Chapter 1
Gelada, 2285
They had it all wrong. Hell was cold, and Bard was there. Someone had said it was minus fifty-five Fahrenheit this morning, at least before the thermometer froze, the red liquid inside congealing like clotting blood in the bulb.
On Gelada, the Uni-Fleet Troops fought two enemies—the—illusive, barely-visible armies that harried them with continual swift-stabbing attacks and the weather. So far the weather had inflicted the most casualties. The natives were small, almost bug-like in appearance, and attacked in insectoid swarms, using cruel though tiny spears and arrows, glass-bladed war axes, weapons primitive almost beyond belief. Only the fact they could move lightning fast, in spite of the snow and ice, and were all but invisible until they fell upon you made them even marginally effective. Silence and surprise were their stock in trade. Woe betide the straggler who fell a few steps behind the unit. He was marked for death at once and taken down with merciless efficiency. Three of their number had been lost that way before word spread and everyone stayed closely bunched.
Bard found a certain irony in the fact that, for all the technology at the Universal Council’s disposal, troops on the ground, armed with old-fashioned projectile firearms were still often needed to take and hold territory. On many of the worlds the council sought to conquer and add to their galaxy-spanning empire, much of the technology simply did not work. Gelada was one of those worlds. What value they perceived in this misbegotten ball of ice on the outer fringes of explored space, he had no idea.
He only knew no electro-magnetic-based devices were reliable here. The experts had some lengthy explanation about magnetic fields and energy bands that he didn’t fully understand. Because of this, he knew his force was operating at least five hundred years into the past. They carried EM-25 rifles that used gunpowder and archaic metallic projectiles. They communicated with battery powered wire-linked “phones,” or tried to when the batteries didn’t freeze. At close range, some radios worked some of the time.
The rest of the time it was shouts and hand signals, neither too effective with the constant howling winds and blizzard conditions that cut visibility to a hundred yards or less. His only reliable contact with the upper command structure, secure and comfortable in a large ship orbiting high above, was the telepathic link through an implant in the bone behind his ear. He could receive orders through it and send an occasional urgent message back in an emergency—provided a tele-tech was on duty at that particular console on the ship.
“Ours is not to wonder why,” he muttered to himself. Captain Bardon Welstaad has no need to know the big plan. He has only to lead his unit of mixed army and marine troops and take control of a section of this icebound wasteland. If he doesn’t freeze to death first or fall victim to the snow wasps’ diminutive blades, that is. Right now Bard doubted he would ever be warm or see sunlight again.

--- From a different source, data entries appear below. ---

(* ===== verification/Load.v ===== *)
(** * core/exec.c: the segments of a program in memory

    [load_segments] is the loop of [elf_loader] over the program headers in
    [elf_buf].  [load_segments_ok]: the process sees the bytes of every
    loadable segment at its address and zeros on the rest of the segment's
    pages, and keeps the memory it had. *)

From S2P Require Import Prelude Mem CString PageAlloc Vm VmCopy Malloc Heap MList AddrSpace UserSpace Fork Ext2 Uart Fs Proc Exec.

(** ** Program headers *)
Record phdr := { ph_type : Z; ph_flags : Z; ph_offset : Z; ph_vaddr : Z; ph_filesz : Z; ph_memsz : Z; ph_align : Z }.

Definition phdr_at (m : mem) (s : Z) (r : phdr) : Prop :=
  word_at 4 m (p_type s) (ph_type r) ∧ word_at 4 m (p_flags s) (ph_flags r) ∧
  word64_at m (p_offset s) (ph_offset r) ∧ word64_at m (p_vaddr s) (ph_vaddr r) ∧
  word64_at m (p_filesz s) (ph_filesz r) ∧ word64_at m (p_memsz s) (ph_memsz r) ∧ word64_at m (p_align s) (ph_align r).

Definition writable (r : phdr) : bool :=
  negb (Z.land (ph_flags r) PF_R =? 0) && negb (Z.land (ph_flags r) PF_W =? 0).
Definition seg_align (r : phdr) : Z := if ph_align r <? PG_SIZE then PG_SIZE else ph_align r.
Definition seg_start (r : phdr) : Z := ALIGN (ph_vaddr r) (seg_align r).
Definition seg_end (r : phdr) : Z :=
  ALIGN (ph_vaddr r + ph_memsz r - 1) (seg_align r) + seg_align r + (if writable r then 4 * PG_SIZE else 0).
Definition seg_first (r : phdr) : Z := seg_start r / PGSIZE.
Definition seg_pages (r : phdr) : Z := (seg_end r - seg_start r) / PGSIZE.
Definition seg_range (r : phdr) (i : Z) : Prop := seg_first r ≤ i < seg_first r + seg_pages r.
Definition seg_task (r : phdr) (t : task_struct) : task_struct :=
  if (ph_type r =? PT_LOAD) && writable r then set_bss (ph_vaddr r + ph_memsz r) t else t.

(** A segment that can be loaded below the end of user space. *)
Record seg_ok (r : phdr) : Prop := {
  sg_size : 0 < ph_filesz r ≤ ph_memsz r;
  sg_vaddr : 0 ≤ ph_vaddr r;
  sg_align : seg_align r mod PGSIZE = 0;
  sg_end : seg_end r ≤ MAXVA
}.

Lemma align_bounds v to : 0 < to → 0 ≤ v → 0 ≤ ALIGN v to ≤ v ∧ v < ALIGN v to + to ∧ (to mod PGSIZE = 0 → ALIGN v to mod PGSIZE = 0).
Proof.
  intros Ht Hv. unfold ALIGN. pose proof (Z.div_mod v to ltac:(lia)). pose proof (Z.mod_pos_bound v to Ht).
  pose proof (Z.div_pos v to Hv Ht). split_and!; [nia|lia|lia|]. intros Hm. rewrite Z.mul_mod, Hm, Z.mul_0_r by (unfold PGSIZE; lia). done.
Qed.

Lemma seg_bounds r : seg_ok r → 0 < seg_align r ∧ 0 ≤ seg_start r ≤ ph_vaddr r ∧ ph_vaddr r + ph_memsz r ≤ seg_end r ∧
  seg_start r mod PGSIZE = 0 ∧ seg_end r mod PGSIZE = 0 ∧ ph_vaddr r + ph_memsz r ≤ MAXVA.
Proof.
  intros [Hz Hv Ha He]. assert (0 < seg_align r) as Hp.
  { unfold seg_align, PG_SIZE, PGSIZE. destruct (Z.ltb_spec (ph_align r) 16384); lia. }
  destruct (align_bounds (ph_vaddr r) (seg_align r) Hp Hv) as (H1 & H2 & H3).
  destruct (align_bounds (ph_vaddr r + ph_memsz r - 1) (seg_align r) Hp ltac:(lia)) as (H4 & H5 & H6).
  specialize (H3 Ha). specialize (H6 Ha). fold (seg_start r) in *.
  assert (seg_end r mod PGSIZE = 0 ∧ ph_vaddr r + ph_memsz r ≤ seg_end r) as [He1 He2].
  { unfold seg_end. set (e := ALIGN _ _) in *. destruct (writable r); unfold PG_SIZE, PGSIZE in *; zmod. }
  split_and!; lia || done.
Qed.

(** ** Memory beside the process *)
Section memory.
Context {A : Type} `{PageAllocator A}.
Implicit Types (m : mem) (a : A) (h : mheap) (U : gmap Z Z) (S : gset Z) (G l : list Z).
Implicit Types (T : gmap (list Z) Z) (F : gmap Z Z) (ms : list mapping).

(** Memory that no operation on the address space writes: the kernel's statics. *)
Definition quiet G U S l T F (x : Z) : Prop := ¬ touch G U S l T x ∧ not_user F x.

Lemma quiet_later k m G U S l T F m1 a1 h1 G1 U1 S1 l1 T1 F1 x : evolves k m G U S l T m1 G1 U1 S1 l1 T1 →
  heap_ok m1 a1 h1 G1 U1 l1 → (∀ i q, F1 !! i = Some q → F !! i = Some q ∨ q ∈ l) → quiet G U S l T F x →
  quiet G1 U1 S1 l1 T1 F1 x ∧ m1 !! x = m !! x.
Proof.
  intros Ev Hh HF [Ht Hn]. split; [split|by apply (ev_mem _ _ _ _ _ _ _ _ _ _ _ _ _ Ev)].
  - intros Hx. apply Ht. by eapply touch_later.
  - intros i q Hi Hx. destruct (HF i q Hi) as [Hq|Hq]; [by eapply Hn|]. apply Ht. right; right; left. by exists q.
Qed.

(** Writing to the frames of a process keeps it in order. *)
Definition user_cells F (x : Z) : Prop := ∃ i q, F !! i = Some q ∧ in_page q x.

Lemma process_write m a h G U S l root T F lst ms m' : process m a h G U S l root T F lst ms →
  changes (user_cells F) m m' → pt m' root T → umap m' T F → process m' a h G U S l root T F lst ms.
Proof.
  intros [Hh Hu Ha Hm Hr] C Hpt Hum.
  assert (∀ x g, user_cells F x → g ∈ G → ¬ in_page g x) as HG.
  { intros x g (i & q & Hq & Hx) Hg. destruct (owned_page m root T F q Hu) as [Hk _]; [right; by exists i|].
    destruct (Ha q) as [HqG _]; [right; by exists i|]. intros Hgx. by eapply (heap_page_cell m a h G U l g q x). }
  constructor; [|by split|done| |done].
  - eapply heap_update; [exact Hh|exact C| | |by intros r Hr'; apply (heap_page _ _ _ _ _ _ _ Hh Hr')].
    + intros x Hx. right. intros (g & Hg & Hgx). by eapply HG.
    + eapply avail_frame; [by eapply heap_avail|apply C|]. intros p x Hp Hx. apply C. intros (i & q & Hq & Hqx).
      destruct (owned_page m root T F q Hu) as [Hk _]; [right; by exists i|].
      destruct (Ha q) as [_ Hql]; [right; by exists i|]. destruct (free_page _ _ _ _ _ _ _ Hh Hp) as (Hpk & _).
      eapply (kpage_disjoint p q); [done..| |done|done]. by intros ->.
  - eapply mappings_frame; [exact Hm|exact C| |done]. intros x Hx (p & n & _ & HU & Hpx).
    destruct (block_arena _ _ _ _ _ _ x Hh) as (g & Hg & Hgx); [by exists p, n|]. by eapply HG.
Qed.

(** Old memory of a process that grows. *)
Lemma ubytes_grow m m' F F' va bs : ubytes m F va bs → F ⊆ F' → frames_same F m m' → ubytes m' F' va bs.
Proof.
  intros Hu HF Hs i b Hi. destruct (Hu i b Hi) as (q & Hq & Hb). exists q.
  split; [by eapply lookup_weaken|]. rewrite (Hs _ q _ Hq); [done|]. unfold in_page, PGSIZE. zmod.
Qed.

(** What the process sees of a segment with the file contents [data]. *)
Definition user_at m F (r : phdr) (data : list Z) : Prop :=
  ubytes m F (ph_vaddr r) data ∧
  ∀ y, seg_start r ≤ y < seg_end r → ¬ (ph_vaddr r ≤ y < ph_vaddr r + Z.of_nat (length data)) → ubytes m F y [0].

Lemma user_at_grow m m' F F' r data : user_at m F r data → F ⊆ F' → frames_same F m m' → user_at m' F' r data.
Proof. intros [Hd Hz] HF Hs. split; [by eapply ubytes_grow|]. intros y Hy Hn. eapply ubytes_grow; [by apply Hz|done..]. Qed.

(** The cells behind the user addresses from [dst] on. *)
Definition written F (dst len x : Z) : Prop := ∃ y q, dst ≤ y < dst + len ∧ F !! (y / PGSIZE) = Some q ∧ x = q + y mod PGSIZE.

Lemma written_user F dst len x : written F dst len x → user_cells F x.
Proof. intros (y & q & _ & Hq & ->). exists (y / PGSIZE), q. split; [done|]. unfold in_page, PGSIZE. zmod. Qed.

(** [copy_to_va] to mapped pages keeps a process in order and writes what it says. *)
Lemma copy_out_ok m a h G U S l root T F lst ms dst src data : process m a h G U S l root T F lst ms →
  mem_at m src data → bytes data → (∀ i, 0 ≤ i < Z.of_nat (length data) → not_user F (src + i)) →
  (∀ y, dst ≤ y < dst + Z.of_nat (length data) → in_user F y) → 0 ≤ dst → dst + Z.of_nat (length data) ≤ MAXVA →
  ∃ m', copy_to_va root dst src (Z.of_nat (length data)) (m, a) = Ok (0, (m', a)) ∧
    process m' a h G U S l root T F lst ms ∧ ubytes m' F dst data ∧ changes (written F dst (Z.of_nat (length data))) m m' ∧
    ∀ y b, ¬ (dst ≤ y < dst + Z.of_nat (length data)) → ubytes m F y [b] → ubytes m' F y [b].
Proof.
  intros Hpr Hat Hby Hsrc Hin Hd0 Hd1. pose proof Hpr as [_ [Hpt Hu] _ _ _].
  destruct (copy_to_va_loop_ok root T F (copy_fuel (Z.of_nat (length data))) m a dst src data []) as
    (m' & E & Hpt2 & Hu2 & Hub & Hd & Hs2); try (rewrite app_nil_r); try done.
  { split; [intros i Hi; apply Hin; lia|by left]. }
  { apply copy_fuel_enough. lia. }
  rewrite app_nil_r, decide_True in E by done.
  assert (changes (written F dst (Z.of_nat (length data))) m m') as C.
  { split; [done|]. intros x Hx. apply Hs2. intros i q Hi Hq ->. apply Hx. exists (dst + i), q. split_and!; [lia|lia|done|done]. }
  exists m'. split_and!; [exact E| |done|done|].
  - eapply process_write; [done| |done|done]. eapply changes_weaken; [|exact C]. intros x. apply written_user.
  - intros y b Hy Hyb [|i] b' Hi; [|done]. injection Hi as <-. destruct (Hyb 0%nat b eq_refl) as (q & Hq & Hb).
    rewrite Z.add_0_r in *. exists q. split; [done|]. rewrite <- Hb. apply C. intros (y' & q' & Hy' & Hq' & Heq).
    apply Hy. by rewrite (user_addr_inj m T F y y' q q').
Qed.

(** The copy of the file contents into fresh pages. *)
Lemma fill_pages_ok m m1 a h G U S l root T F F1 lst ms r data src : seg_ok r → process m1 a h G U S l root T F1 lst ms →
  more_pages m m1 F F1 (seg_first r) (seg_pages r) → mem_at m1 src data → bytes data →
  Z.of_nat (length data) = ph_filesz r → (∀ x, src ≤ x < src + ph_filesz r → not_user F1 x) →
  ∃ m2 pa, copy_to_va root (ph_vaddr r) src (ph_filesz r) (m1, a) = Ok (0, (m2, a)) ∧
    va_to_pa root (ph_vaddr r) (m2, a) = Ok (pa, (m2, a)) ∧ pa ≠ 0 ∧
    process m2 a h G U S l root T F1 lst ms ∧ user_at m2 F1 r data ∧
    changes (λ x, ∃ i q, seg_first r ≤ i < seg_first r + seg_pages r ∧ F1 !! i = Some q ∧ in_page q x) m1 m2.
Proof.
  intros Hok Hpr Hmp Hat Hby Hlen Hsrc.
  destruct (seg_bounds r Hok) as (_ & Hs & He & Hsm & Hem & Hmax). pose proof (sg_size _ Hok) as Hz.
  assert (∀ y, seg_start r ≤ y < seg_end r → seg_first r ≤ y / PGSIZE < seg_first r + seg_pages r) as Hpage.
  { intros y Hy. unfold seg_first, seg_pages, PGSIZE in *. zmod. }
  assert (∀ y, seg_start r ≤ y < seg_end r → in_user F1 y) as Hin.
  { intros y Hy. apply (mp_new _ _ _ _ _ _ Hmp). right. by apply Hpage. }
  destruct (copy_out_ok m1 a h G U S l root T F1 lst ms (ph_vaddr r) src data Hpr Hat Hby) as (m2 & E & Hpr2 & Hub & C & Hk);
    [intros i Hi; apply Hsrc; lia|intros y Hy; apply Hin; lia|lia|lia|]. rewrite Hlen in E, C, Hk.
  pose proof Hpr2 as [_ [Hpt2 Hu2] _ _ _].
  destruct (Hin (ph_vaddr r)) as [q Hq]; [lia|]. destruct (um_leaf _ _ _ Hu2 _ _ Hq) as (e & Hlf & Heq & HV).
  rewrite page_base in Hlf. apply (proj1 (leaf_round _ _ _ _)) in Hlf.
  destruct (um_range _ _ _ Hu2 _ _ Hq) as (_ & Hkp & _). pose proof (PTE2PA_bound e) as [Hb _].
  rewrite PA2VA_eq in Heq by (unfold PGSIZE in *; lia).
  exists m2, (PTE2PA e + ph_vaddr r mod PGSIZE). split_and!; [exact E| | |exact Hpr2| |].
  - rewrite (va_to_pa_ok m2 a root T _ e Hpt2); [|lia|done]. change MAXVA with (2 ^ 47) in *.
    destruct (Z.leb_spec (2 ^ 47) (ph_vaddr r)); [lia|]. unfold Vm.translate. by destruct (Z.eqb_spec (Z.land e PTE_V) 0).
  - destruct Hkp as (_ & Hkp & _). assert (0 ≤ ph_vaddr r mod PGSIZE) by (unfold PGSIZE; zmod). lia.
  - split; [done|]. intros y Hy Hny. rewrite Hlen in Hny. apply Hk; [done|]. intros i b Hi. destruct i as [|i]; [|done].
    injection Hi as <-. rewrite Z.add_0_r. destruct (Hin y Hy) as [p Hp]. exists p. split; [done|].
    eapply (mp_zero _ _ _ _ _ _ Hmp); [by apply Hpage|done|unfold in_page, PGSIZE; zmod].
  - eapply changes_weaken; [|exact C]. intros x (y & p & Hy & Hp & ->). exists (y / PGSIZE), p.
    split_and!; [apply Hpage; lia|apply Hpage; lia|done|unfold in_page, PGSIZE; zmod].
Qed.
End memory.

(** ** One segment *)
Section segments.
Context {A : Type} `{PageAllocator A} `{Machine}.
Implicit Types (m : mem) (a : A) (h : mheap) (U : gmap Z Z) (S : gset Z) (G l : list Z) (s : kstate A).
Implicit Types (T : gmap (list Z) Z) (F : gmap Z Z) (ms : list mapping).

(** The part of the kernel's state that memory operations see. *)
Definition memory s : mem * A * mheap := (pages (fs s), kheap s).

Lemma with_heap_id s : with_heap (memory s) s = s.
Proof. by destruct s as [? ? ? ? [] ? ? ? ? ? ? ? ?]. Qed.

Lemma on_heap_run {B} (c : M (mem * A * mheap) B) s v st : c (memory s) = Ok (v, st) → on_heap c s = Ok (v, with_heap st s).
Proof. intros E. unfold on_heap, zoom. unfold memory in E. by rewrite E. Qed.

Sensing motion at his left, Bard turned his head. Easily recognizable in his bulky cold weather gear, Gordon Farrell marched beside him. The senior enlisted man in Bard’s command, Gordon was a veteran of numerous campaigns on worlds hot, cold, dry, wet, and filled with every horror one could imagine. The big man’s unfailing calm and almost uncanny ability to say and do what was needed had made him Bard’s de facto second-in-command. Without Gordon, he wasn’t sure he could even keep the unit together, much less maintain the discipline needed to press on and pretend to take control of this long rocky peninsula of arctic terrain.
To the right lay the sea, black water that somehow did not freeze, perhaps due to the concentration of mineral salts it carried. The wind blowing off that body of water cut like razor blades. Down the other side was a river. They’d glimpsed it a few times, roiling water plunging down cataracts and racing through rapids in a mad dash to join the ocean. Neither offered hope of a hospitable safety zone in an emergency. Supposedly other units moved up similar long fingers of land and they’d all meet somewhere ahead where the ragged arms joined a mainland. That was really all he knew.
Lost in thoughts that had wandered too far from the moment, Bard stumbled at a sudden impact. When had his pack suddenly trebled in weight? The next thing he registered was hundreds of darts of pain as the cold flowed into his insulated body gear through gashes made by the sharp blades of a hoard of snow wasps. He’d read once of an ancient torture called Death of a Thousand Cuts. He’d never expected to experience it, even in this strange variation. Thought faded as first pain overwhelmed him and then hypothermia shut down his conscious mind.